The computer revolution began with a new tool and quickly emerged into a new style as computers became small, cheap, and ubiquitous. At the beginning of the revolution, when John von Neumann built his computer at Princeton, computers were large and expensive. Von Neumann’s computer was dedicated to two big projects, weather prediction in daytime and hydrogen bombs at night. Twenty years later, when the revolution was in fuIl swing, computers had become personal, available to anyone who needed them, and applicable to a huge variety of purposes. Centralized management was displaced by do-it-yourself improvisation. Computers are now as common as dishwashers and are used indiscriminately as tools or toys.
It often happens that a scientific revolution is accompanied by a change in style. I like to use the names of Napoleon and Tolstoy to symbolize two contrasting styles: rigid organization and discipline represented by Napoleon, creative chaos and freedom represented by Tolstoy. In the world of computers, Napoleon is the massive IBM main-frame; Tolstoy is the humble Macintosh. The computer revolution was an escape from the Napoleonic ambitions of von Neumann to the Tolstoyan anarchy of the Internet. Future revolutions will bring more such escapes.
In the last few years I had the opportunity of visiting two extraordinary laboratories, both in Switzerland: the international particle physics laboratory known as CERN near Geneva, and the IBM research center at Ruschlikon near Zurich. These happen to be the two places where the most spectacular discoveries in the physics of the last twenty years have been made, at CERN in particle physics and at Ruschlikon in condensed-matter physics. The people at CERN discovered the beautiful world of Wand Z particles; the people at Ruschlikon discovered scanning tunneling microscopes and high-temperature superconductors.
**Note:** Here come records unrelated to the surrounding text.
(** X2.  With an explicit sequence number add_session issues no count
    query: its only backend call is the episode submission.  When the
    submission succeeds the number is returned as given, whatever sessions
    are stored, and one session named with it is stored; when it raises,
    the exception reaches the caller and nothing is stored. *)
Theorem add_session_explicit_number (env : Env) (w : World)
    (summary : string) (date : Z) (user_id user_name : string) (n : Z) :
  let r := SessionService.add_session summary date user_id user_name (Some n)
                                      env w in
  trace (snd r) = AddEpisode :: trace w
  /\ (fault env AddEpisode = None ->
      exists ep,
        fst r = inr (episode_uuid env, n)
        /\ name ep = "Therapy Session " ++ str_int n
        /\ sessions_of user_id (graph (snd r))
           = (sessions_of user_id (graph w) ++ [ep])%list)
  /\ (forall msg,
         fault env AddEpisode = Some msg ->
         fst r = inl (Exception msg) /\ graph (snd r) = graph w).
Proof.
  cbv zeta.
  destruct (fault env AddEpisode) as [m|] eqn:F.
  - unfold SessionService.add_session, add_session_to_graph. unfold_m.
    rewrite F. cbn [fst snd graph trace logs]. split; [reflexivity|].
    split; [discriminate|]. intros msg [= <-]. auto.
  - destruct (add_session_explicit_run env w summary date user_id user_name n F)
      as (ep & E1 & E2 & E3 & E4).
    split; [exact E2|]. split; [|discriminate].
    intros _. exists ep. auto.
Qed.
(** The bit of the key lies inside its register, as wide as the first
    key of the register in [raw] says. *)
Definition in_range (raw : list (string * PyVal)) (kv : string * PyVal) : Prop :=
  ∃ w, register_width raw (creg_idx (from_string kv.1)) = Some w ∧
       (clbit_idx (from_string kv.1) < w)%nat.
End Specification.

(** The data model of the specification: a measured value is a bit. *)
Definition is_bit (z : Z) : Prop := z = 0 ∨ z = 1.

Definition bits_only (raw : list (string * PyVal)) : Prop :=
  Forall (λ kv, Forall is_bit (column0 kv.2)) raw.

Definition bit_char (z : Z) : ascii := if decide (z = 0) then "0"%char else "1"%char.

(** The number of shots in which the string [x] occurs. *)
Fixpoint occurrences (x : string) (memory : list string) : nat :=
  match memory with
  | [] => 0
  | y :: memory' => ((if decide (y = x) then 1 else 0) + occurrences x memory')%nat
  end.

(** The result object built from the cached list [r] and the date [d]. *)
Definition result_of (self : IQMJob.t) (r : list string) (d : date) : Result.t :=
  {| Result.backend_name := None;
     Result.backend_version := None;
     Result.qobj_id := None;
     Result.job_id := IQMJob._job_id self;
     Result.success := true;
     Result.results :=
       [ {| Result.shots := length r;
            Result.exp_success := true;
            Result.memory := r;
            Result.counts := Counter r |} ];
     Result.date_ := d |}.

Definition with_result (self : IQMJob.t) (r : list string) : IQMJob.t :=
  {| IQMJob._job_id := IQMJob._job_id self;
     IQMJob.metadata_shots := IQMJob.metadata_shots self;
     IQMJob._result := Some r |}.

(** [r] with its date replaced. *)
Definition with_date (r : Result.t) (d : date) : Result.t :=
  {| Result.backend_name := Result.backend_name r;
     Result.backend_version := Result.backend_version r;
     Result.qobj_id := Result.qobj_id r;
     Result.job_id := Result.job_id r;
     Result.success := Result.success r;
     Result.results := Result.results r;
     Result.date_ := d |}.

(** The bit that an entry measures: register and position. *)
Definition target (from_string : string → MeasurementKey) (kv : string * PyVal) : nat * nat :=
  (creg_idx (from_string kv.1), clbit_idx (from_string kv.1)).
(** * WorkTool extension: content scripts and background worker

    A shallow embedding of the page-resident content scripts (the
    enhanced one with relaxed detection and the basic one with the
    style save-table) and of the background worker that installs
    dynamic network rules, together with the properties of the
    specification that concern them. *)

From Stdlib Require Import ZArith NArith QArith Qminmax String Ascii Lia.
From stdpp Require Import base list gmap.

(** ** JavaScript strings

    A JavaScript string is a sequence of UTF-16 code units; [length],
    [substring], [trim] and the character classes of regular
    expressions all work on code units. *)
Module Js.

Local Open Scope N_scope.

Abbreviation jsstring := (list N).

(** Literals are written in UTF-8 in this file; [u] decodes them to
    code units (one, two and three byte sequences: every literal of the
    scripts lies in the Basic Multilingual Plane). *)
Fixpoint decode (bs : list N) : jsstring :=
  match bs with
  | [] => []
  | b :: rest =>
      if b <? 128 then b :: decode rest
      else if b <? 224 then
        match rest with
        | c :: rest' => ((b - 192) * 64 + (c - 128)) :: decode rest'
        | [] => []
        end
      else
        match rest with
        | c :: d :: rest' =>
            ((b - 224) * 4096 + (c - 128) * 64 + (d - 128)) :: decode rest'
        | _ => []
        end
  end.

Definition u (s : string) : jsstring :=
  decode (List.map (fun c => N_of_ascii c) (list_ascii_of_string s)).

Global Arguments u : simpl never.

Definition eqb (a b : jsstring) : bool := bool_decide (a = b).

(** Truthiness of a string: the empty string is falsy. *)
Definition truthy (s : jsstring) : bool :=
  match s with [] => false | _ :: _ => true end.

(** [a || b] on strings. *)
Definition or_else (a b : jsstring) : jsstring :=
  if truthy a then a else b.

(** WhiteSpace and LineTerminator code units, as removed by [trim]. *)
Definition isWhiteSpace (c : N) : bool :=
  (c =? 9) || (c =? 10) || (c =? 11) || (c =? 12) || (c =? 13) ||
  (c =? 32) || (c =? 160) || (c =? 5760) ||
  ((8192 <=? c) && (c <=? 8202)) ||
  (c =? 8232) || (c =? 8233) || (c =? 8239) || (c =? 8287) ||
  (c =? 12288) || (c =? 65279).

Fixpoint trimStart (s : jsstring) : jsstring :=
  match s with
  | c :: s' => if isWhiteSpace c then trimStart s' else s
  | [] => []
  end.

Definition trim (s : jsstring) : jsstring :=
  rev (trimStart (rev (trimStart s))).

Fixpoint startsWith (p s : jsstring) : bool :=
  match p, s with
  | [], _ => true
  | a :: p', b :: s' => (a =? b) && startsWith p' s'
  | _ :: _, [] => false
  end.

(** [hay.includes(needle)] *)
Fixpoint includes (hay needle : jsstring) : bool :=
  startsWith needle hay ||
  match hay with
  | [] => false
  | _ :: hay' => includes hay' needle
  end.

(** [s.substring(0, n)] *)
Definition substring0 (n : nat) (s : jsstring) : jsstring := take n s.
(** C2: for the reasons "timeout" and "closed" the synthetic response has
    status 207, the single header Content-Type: application/xml;
    charset=utf-8 and a DAV: multistatus body with exactly one response
    element, whose href is /reason/, displayname the upper-cased reason,
    resourcetype a collection and status HTTP/1.1 200 OK; and every response
    [proxy_request] returns is the upstream one or the synthetic response for
    one of these two reasons. *)
Theorem create_error_response_shape :
  error_response_shape "timeout" "TIMEOUT" /\
  error_response_shape "closed" "CLOSED" /\
  to_uppercase "timeout" = "TIMEOUT" /\ to_uppercase "closed" = "CLOSED" /\
  (forall req base upstream r,
      proxy_request req base upstream = Ret (Ok r) ->
      (exists new_req t, outgoing_request base req = Ok new_req /\
                         upstream new_req = Ready t (Ok r) /\
                         (t <=? from_secs 5)%N = true) \/
      Ok r = create_error_response "closed" \/
      Ok r = create_error_response "timeout").
Proof.
  split; [eexists; split; [reflexivity | vm_compute; repeat split] |].
  split; [eexists; split; [reflexivity | vm_compute; repeat split] |].
  split; [reflexivity |].
  split; [reflexivity |].
  intros req base upstream r H.
  rewrite proxy_request_unfold in H.
  destruct (outgoing_request base req) as [new_req|msg]; [|discriminate].
  destruct (forward_cases (upstream new_req))
    as [[t [r' [Hc [Ht Hf]]]] | [[t [e [Hc [Ht Hf]]]] | [_ Hf]]];
    rewrite Hf in H; injection H as H; subst.
  - left; exists new_req, t; auto.
  - right; left; reflexivity.
  - right; right; reflexivity.
Qed.

(** ** URI composition (C3, C6, C7) *)

Lemma string_append_assoc : forall a b c : string, (a ++ b) ++ c = a ++ b ++ c.
Proof. induction a as [|x a IH]; intros b c; simpl; [reflexivity|now rewrite IH]. Qed.
(** * Incremental OHLC synchronisation (src/ohlc.py)

    A shallow embedding of the two OHLC updaters of [src/ohlc.py]
    ([CryptoCompareOHLC], [IBOHLC]) and of [OHLCUpdaterFactory], followed by
    the properties of the synchronisation engine.

    Modelling conventions.
    - A [dt.date] is the number of days since 1970-01-01; a [dt.datetime] is
      a number of microseconds since 1970-01-01T00:00 (naive). The process
      time zone is taken to be UTC, so that [fromtimestamp] and [timestamp]
      are plain scalings.
    - A Python [float] price is idealised as an exact rational ([Q]); rounding
      is outside the model.
    - The methods mutate [self], the Bar Store and the network; they are
      written in a state-and-exception monad over a [World] and return the
      updated object.
    - A local variable or attribute that may be unbound is an [option]; reading
      it while [None] raises the exception Python raises. *)

From Stdlib Require Import ZArith QArith Lqa List String Ascii Bool Lia.
Import ListNotations.

#[local] Open Scope string_scope.
#[local] Open Scope list_scope.
#[local] Open Scope Z_scope.

(** ** Dates and times *)

Definition date := Z.
Definition datetime := Z.

Definition usec_per_sec : Z := 1000000.
Definition sec_per_day : Z := 86400.
Definition usec_per_day : Z := sec_per_day * usec_per_sec.

(** [datetime.date()] *)
Definition datetime_date (t : datetime) : date := t / usec_per_day.

(** [dt.datetime.fromtimestamp(s)] for an integer number of seconds. *)
Definition fromtimestamp (s : Z) : datetime := s * usec_per_sec.

(** [dt.datetime.combine(d, dt.time(hour))] *)
Definition combine (d : date) (hour : Z) : datetime :=
  d * usec_per_day + hour * 3600 * usec_per_sec.

(** [int(dt.datetime.timestamp(t))]: [int] truncates towards zero. *)
Definition int_timestamp (t : datetime) : Z := Z.quot t usec_per_sec.

(** [dt.timedelta(n)] and [dt.timedelta(minutes=n)] added to a datetime. *)
Definition timedelta_days (n : Z) : Z := n * usec_per_day.
Definition timedelta_minutes (n : Z) : Z := n * 60 * usec_per_sec.

(** [dt.datetime(2000, 1, 1)]: 10957 days after the epoch. *)
Definition datetime_2000_01_01 : datetime := 10957 * usec_per_day.

(** [pd.to_datetime(t, unit="ms")] *)
Definition to_datetime_ms (ms : Z) : datetime := ms * 1000.

(** ** Tables of [src/models.py] *)

Record Instrument := mkInstrument {
  symbol_of : string;
  base_currency : string;
  quote_currency : string;
  exchange : string;
  vehicle : string;
  time_zone : string
}.

(** A row of the [ohlc] table. The autoincrement [id] is the database's and
    is left out, as is the [symbol_date] label the updaters compute. *)
Record OHLC := mkOHLC {
  ohlc_symbol : string;
  ohlc_date : datetime;
  ohlc_open : Q;
  ohlc_high : Q;
  ohlc_low : Q;
  ohlc_close : Q
}.

(** ** Upstream payloads *)

(** One element of [data["Data"]["Data"]] of the vendor's histoday answer. *)
Record RawBar := mkRawBar {
  raw_time : Z;
  raw_open : Q;
  raw_high : Q;
  raw_low : Q;
  raw_close : Q
}.

(** The tuple [(date, open, high, low, close)] built by
    [request_cryptocompare]; field [k] is index [k] of the tuple. *)
Record Bar := mkBar {
  bar_0 : datetime;
  bar_1 : Q;
  bar_2 : Q;
  bar_3 : Q;
  bar_4 : Q
}.

(** One element of [bars["data"]] of the brokerage answer. *)
Record IBBar := mkIBBar {
  ib_o : Q;
  ib_c : Q;
  ib_h : Q;
  ib_l : Q;
  ib_v : Q;
  ib_t : Z
}.

(** One row of the data frame after the renaming of the columns. *)
Record DfRow := mkDfRow {
  df_open : Q;
  df_close : Q;
  df_high : Q;
  df_low : Q;
  df_volume : Q;
  df_date : datetime;
  df_symbol : string
}.

(** ** The world the updaters run in *)

Inductive Request :=
| GetBlockchainList
| GetHistoday (fsym tsym : string) (limit : Z) (toTs : Z)
| GetBars (symbol period bar : string).

Inductive Event :=
| Fetch (r : Request)
| Write (rows : list OHLC).

(** What the run reads but never changes: the clock, the environment
    variables, the instrument table and the answers of the two upstreams
    ([None]: the request or the decoding of its answer raises). *)
Record Env := mkEnv {
  today : date;
  now : datetime;
  instrument_table : list Instrument;
  data_available_from : option Z;
  histoday : string -> string -> Z -> Z -> option (list RawBar);
  get_bars : string -> string -> string -> option (list IBBar);
  TIME_CHECKER : option string;
  time_check : string -> string -> bool
}.

Record World := mkWorld {
  store : list OHLC;
  trace : list Event
}.

(** ** Exceptions and the monad *)

Inductive exn :=
| UnboundLocalError (name : string)
| AttributeError (name : string)
| TypeError
| IndexError
| KeyError (key : string)
| RequestError (r : Request)
| NoResultFound (symbol : string)
| FuelExhausted.
Lemma every_not_occurs (p : ascii -> bool) (sep : ascii) (s : string) :
  p sep = false -> every p s = true -> occurs sep s = false.
Proof.
  intros Hsep. induction s as [|c r IH]; [reflexivity|].
  cbn [every occurs]. intros H. apply andb_prop in H as [Hc Hr].
  rewrite (IH Hr), Bool.orb_false_r.
  destruct (Ascii.eqb c sep) eqn:E; [|reflexivity].
  apply Ascii.eqb_eq in E. subst c. congruence.
Qed.

Lemma form_char_fragment (c : ascii) : form_char c = true -> fragment_char c = true.
Proof.
  destruct c as [[] [] [] [] [] [] [] []]; vm_compute; intros H;
    first [reflexivity | discriminate H].
Qed.

Lemma fragment_unchanged (s : string) :
  every fragment_char s = true -> Url.fragment s = s.
Proof.
  induction s as [|c r IH]; [reflexivity|].
  cbn [every Url.fragment]. intros H. apply andb_prop in H as [Hc Hr].
  unfold fragment_char in Hc. apply Bool.negb_true_iff in Hc.
  rewrite !Bool.orb_false_iff in Hc. destruct Hc as [[[H9 H10] H13] Hf].
  rewrite H9, H10, H13, Hf, (IH Hr). reflexivity.
Qed.

Lemma every_weaken (p q : ascii -> bool) (s : string) :
  (forall c, p c = true -> q c = true) -> every p s = true -> every q s = true.
Proof.
  intros Hpq. induction s as [|c r IH]; [reflexivity|].
  cbn [every]. intros H. apply andb_prop in H as [Hc Hr].
  rewrite (Hpq c Hc), (IH Hr). reflexivity.
Qed.

(** The hash that [processFile] sets reads back as it was set. *)
Lemma hash_after_targetHash (eu en : string) :
  every form_char eu = true -> every form_char en = true ->
  Url.hash_after ("#analysis?image=" ++ eu ++ "&allergens=" ++ en)
  = "#analysis?image=" ++ eu ++ "&allergens=" ++ en.
Proof.
  intros Hu Hn. unfold Url.hash_after.
  cbn [append Ascii.eqb Bool.eqb].
  rewrite fragment_unchanged; [reflexivity|].
  cbn [every]. 
  repeat (match goal with
          | |- (fragment_char ?c && _)%bool = true =>
              replace (fragment_char c) with true by reflexivity; cbn [andb]
          end).
  rewrite every_app, (every_weaken _ _ _ form_char_fragment Hu). cbn [andb append every].
  repeat (match goal with
          | |- (fragment_char ?c && _)%bool = true =>
              replace (fragment_char c) with true by reflexivity; cbn [andb]
          end).
  apply (every_weaken _ _ _ form_char_fragment Hn).
Qed.

(** What [handleHashChange] of App.vue reads out of such a hash. *)
Lemma handleHashChange_analysis (eu en : string) :
  every form_char eu = true -> every form_char en = true ->
  App.handleHashChange ("#analysis?image=" ++ eu ++ "&allergens=" ++ en)
  = {| App.currentPage := App.analysis;
       App.pageParams := {| App.image := App.or_undefined (Some (Url.decode eu));
                            App.allergens := App.or_undefined (Some (Url.decode en)) |} |}.
Proof.
  intros Hu Hn.
  assert (Hu1 : occurs "?" ("image=" ++ eu) = false)
    by (rewrite occurs_app, (every_not_occurs form_char "?" eu eq_refl Hu); reflexivity).
  assert (Hn1 : occurs "?" ("allergens=" ++ en) = false)
    by (rewrite occurs_app, (every_not_occurs form_char "?" en eq_refl Hn); reflexivity).
  assert (Hu2 : occurs "&" ("image=" ++ eu) = false)
    by (rewrite occurs_app, (every_not_occurs form_char "&" eu eq_refl Hu); reflexivity).
  assert (Hn2 : occurs "&" ("allergens=" ++ en) = false)
    by (rewrite occurs_app, (every_not_occurs form_char "&" en eq_refl Hn); reflexivity).
  unfold App.handleHashChange.
  change (slice 1 ("#analysis?image=" ++ eu ++ "&allergens=" ++ en))
    with ("analysis" ++ String "?" (("image=" ++ eu) ++ String "&" ("allergens=" ++ en))).
  replace (startsWith ("analysis" ++ String "?" (("image=" ++ eu) ++ String "&"
                                                  ("allergens=" ++ en))) "analysis")
    with true by reflexivity.
  rewrite (split_at_first_separator "?" "analysis") by reflexivity.
  rewrite (split_without_separator "?")
    by (rewrite occurs_app, Hu1; cbn [occurs orb Ascii.eqb Bool.eqb]; exact Hn1).
  cbn [nth_error].
  unfold Url.parse.
  change (("image=" ++ eu) ++ String "&" ("allergens=" ++ en))
    with (String "i" ("mage=" ++ eu ++ String "&" ("allergens=" ++ en))).
  cbn [Ascii.eqb Bool.eqb].
  change (String "i" ("mage=" ++ eu ++ String "&" ("allergens=" ++ en)))
    with (("image=" ++ eu) ++ String "&" ("allergens=" ++ en)).
  rewrite (split_at_first_separator "&" ("image=" ++ eu) _ Hu2).
  rewrite (split_without_separator "&" _ Hn2).
  reflexivity.
Qed.

Lemma split_join (names : list string) :
  names <> [] ->
  Forall (fun n => occurs "," n = false) names ->
  split "," (join "," names) = names.
Proof.
  induction names as [|x [|y r] IH]; intros Hne Hall; [contradiction | |].
  - cbn [join String.concat]. inversion Hall; subst.
    apply split_without_separator. assumption.
  - inversion Hall as [|? ? Hx Hr]; subst.
    change (join "," (x :: y :: r)) with (x ++ String "," (join "," (y :: r))).
    rewrite (split_at_first_separator "," x _ Hx).
    rewrite IH; [reflexivity | discriminate | exact Hr].
Qed.

Lemma name_of_listed (allergenId n : string) :
  UploadImage.name_of allergenId = Some n ->
  In n (map UploadImage.name UploadImage.allergensList).
Proof.
  unfold UploadImage.name_of.
  destruct (find _ UploadImage.allergensList) as [a|] eqn:Hf; [|discriminate].
  intros [= <-]. apply find_some in Hf as [Hin _]. apply in_map, Hin.
Qed.

(** The ten names of the list are plain. *)
Lemma listed_names_plain :
  forallb plain_name (map UploadImage.name UploadImage.allergensList) = true.
Proof. vm_compute. reflexivity. Qed.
These two laboratories are good examples of the two styles of science. CERN with its big machines and its centralized administration belongs firmly to the NapoIeonic tradition, even if the new Director-General, Christopher Llewellyn-Smith, does not wear the Imperial tiara as flamboyantly as his predecessor, Carla Rubbia. The laboratory at Ruschlikon is just as firmly Tolstoyan, with a social structure resembling an extended family, and nobody giving orders. The two styles are appropriate to the different tasks that the two laboratories arc engaged in. To operate successfully a machine of the size and complexity of LEP, the Large Electron-Positron Collider, Napoleonic centralization is unavoidable. Big machines require big egos to build and operate them. Each experiment at LEP resembles a military campaign, with elaborate logistics and timetables prepared several years in advance. On the other hand, military timetables would have been totally out of place at Ruschlikon, where the major discoveries were unexpected and unplanned. At Ruschlikon, the administration provides excellent equipment for talented scientists to play with, and then gives them freedom to play.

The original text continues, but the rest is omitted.